Work task:
Could the data below be copied out in full, word for word?

Entries supplied:
Lemma run_print args (s : OS) : run (print_code args) s = zoom CONSOLE (print args) s.
Proof.
  rewrite (zoom_proper CONSOLE _ _ (print_pieces args) s). unfold print_code. rewrite <- zoom_without_interrupts. apply run_without_interrupts. clear s. intros s.
  rewrite run_zoom by apply _. unfold zoom. f_equal. cbn [run]. unfold bind, has_shell, gets. simpl.
  destruct (initialized (console s)).
  - apply run_with_lock. intros c. apply run_for_each. apply run_shell_write.
  - apply run_with_lock. intros c. apply run_for_each. intros piece c'. apply run_step.
Qed.

Lemma run_shell_init s : run shell_init_code s = with_lock SHELL shell_init s.
Proof.
  apply run_with_lock. clear s. intros s. apply run_with_lock. clear s. intros s. cbn [run].
  unfold bind, ret, modify. destruct (wr is_current_row_clear s) as [[clear s1]| |]; [|done..]. cbn [res_bind fst snd].
  destruct ((if negb clear then wr new_line else _) s1) as [[[] s2]| |]; [|done..]. cbn [res_bind fst snd].
  destruct (sh (gets prompt) s2) as [[p s3]| |]; [|done..]. cbn [res_bind fst snd].
  by destruct (wr (write_colored_string p) s3) as [[[] s4]| |].
Qed.
(** Code on the console that leaves the processor alone. *)
Definition keeps_cpu {B} (m : M Console B) : Prop :=
  forall c b c', m c = Ok (b, c') -> console_cpu c' = console_cpu c.

Lemma keeps_masked {B} (m : M Console B) : keeps_cpu m -> masked_step interrupts_on m.
Proof. intros Hm c b c' Hoff E. unfold interrupts_on. simpl. by rewrite (Hm _ _ _ E). Qed.

Lemma keeps_bind {A B} (m : M Console A) (k : A -> M Console B) :
  keeps_cpu m -> (forall a, keeps_cpu (k a)) -> keeps_cpu (bind m k).
Proof.
  intros Hm Hk c b c' E. unfold bind in E. destruct (m c) as [[a c1]| |] eqn:Em; try discriminate.
  rewrite (Hk _ _ _ _ E). exact (Hm _ _ _ Em).
Qed.

Lemma keeps_wr {B} (m : M Writer B) : keeps_cpu (wr m).
Proof.
  intros c b c' E. unfold wr, zoom in E. destruct (m _) as [[a w]| |]; try discriminate. by injection E as _ <-.
Qed.

Lemma keeps_sh {B} (m : M Shell B) : keeps_cpu (sh m).
Proof.
  intros c b c' E. unfold sh, zoom in E. destruct (m _) as [[a w]| |]; try discriminate. by injection E as _ <-.
Qed.

Lemma keeps_ret {B} (b : B) : keeps_cpu (ret b).
Proof. intros c b' c' E. by injection E as _ <-. Qed.

Lemma keeps_newline : keeps_cpu newline.
Proof.
  apply keeps_bind; [apply keeps_wr|]. intros _. apply keeps_bind; [|intros _; apply keeps_sh].
  apply keeps_bind; [apply keeps_sh|]. intros sh0. destruct (prompt_enabled sh0); [apply keeps_wr|apply keeps_ret].
Qed.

Response area:
Lemma run_print args (s : OS) : run (print_code args) s = zoom CONSOLE (print args) s.
Proof.
  rewrite (zoom_proper CONSOLE _ _ (print_pieces args) s). unfold print_code. rewrite <- zoom_without_interrupts. apply run_without_interrupts. clear s. intros s.
  rewrite run_zoom by apply _. unfold zoom. f_equal. cbn [run]. unfold bind, has_shell, gets. simpl.
  destruct (initialized (console s)).
  - apply run_with_lock. intros c. apply run_for_each. apply run_shell_write.
  - apply run_with_lock. intros c. apply run_for_each. intros piece c'. apply run_step.
Qed.

Lemma run_shell_init s : run shell_init_code s = with_lock SHELL shell_init s.
Proof.
  apply run_with_lock. clear s. intros s. apply run_with_lock. clear s. intros s. cbn [run].
  unfold bind, ret, modify. destruct (wr is_current_row_clear s) as [[clear s1]| |]; [|done..]. cbn [res_bind fst snd].
  destruct ((if negb clear then wr new_line else _) s1) as [[[] s2]| |]; [|done..]. cbn [res_bind fst snd].
  destruct (sh (gets prompt) s2) as [[p s3]| |]; [|done..]. cbn [res_bind fst snd].
  by destruct (wr (write_colored_string p) s3) as [[[] s4]| |].
Qed.
(** Code on the console that leaves the processor alone. *)
Definition keeps_cpu {B} (m : M Console B) : Prop :=
  forall c b c', m c = Ok (b, c') -> console_cpu c' = console_cpu c.

Lemma keeps_masked {B} (m : M Console B) : keeps_cpu m -> masked_step interrupts_on m.
Proof. intros Hm c b c' Hoff E. unfold interrupts_on. simpl. by rewrite (Hm _ _ _ E). Qed.

Lemma keeps_bind {A B} (m : M Console A) (k : A -> M Console B) :
  keeps_cpu m -> (forall a, keeps_cpu (k a)) -> keeps_cpu (bind m k).
Proof.
  intros Hm Hk c b c' E. unfold bind in E. destruct (m c) as [[a c1]| |] eqn:Em; try discriminate.
  rewrite (Hk _ _ _ _ E). exact (Hm _ _ _ Em).
Qed.

Lemma keeps_wr {B} (m : M Writer B) : keeps_cpu (wr m).
Proof.
  intros c b c' E. unfold wr, zoom in E. destruct (m _) as [[a w]| |]; try discriminate. by injection E as _ <-.
Qed.

Lemma keeps_sh {B} (m : M Shell B) : keeps_cpu (sh m).
Proof.
  intros c b c' E. unfold sh, zoom in E. destruct (m _) as [[a w]| |]; try discriminate. by injection E as _ <-.
Qed.

Lemma keeps_ret {B} (b : B) : keeps_cpu (ret b).
Proof. intros c b' c' E. by injection E as _ <-. Qed.

Lemma keeps_newline : keeps_cpu newline.
Proof.
  apply keeps_bind; [apply keeps_wr|]. intros _. apply keeps_bind; [|intros _; apply keeps_sh].
  apply keeps_bind; [apply keeps_sh|]. intros sh0. destruct (prompt_enabled sh0); [apply keeps_wr|apply keeps_ret].
Qed.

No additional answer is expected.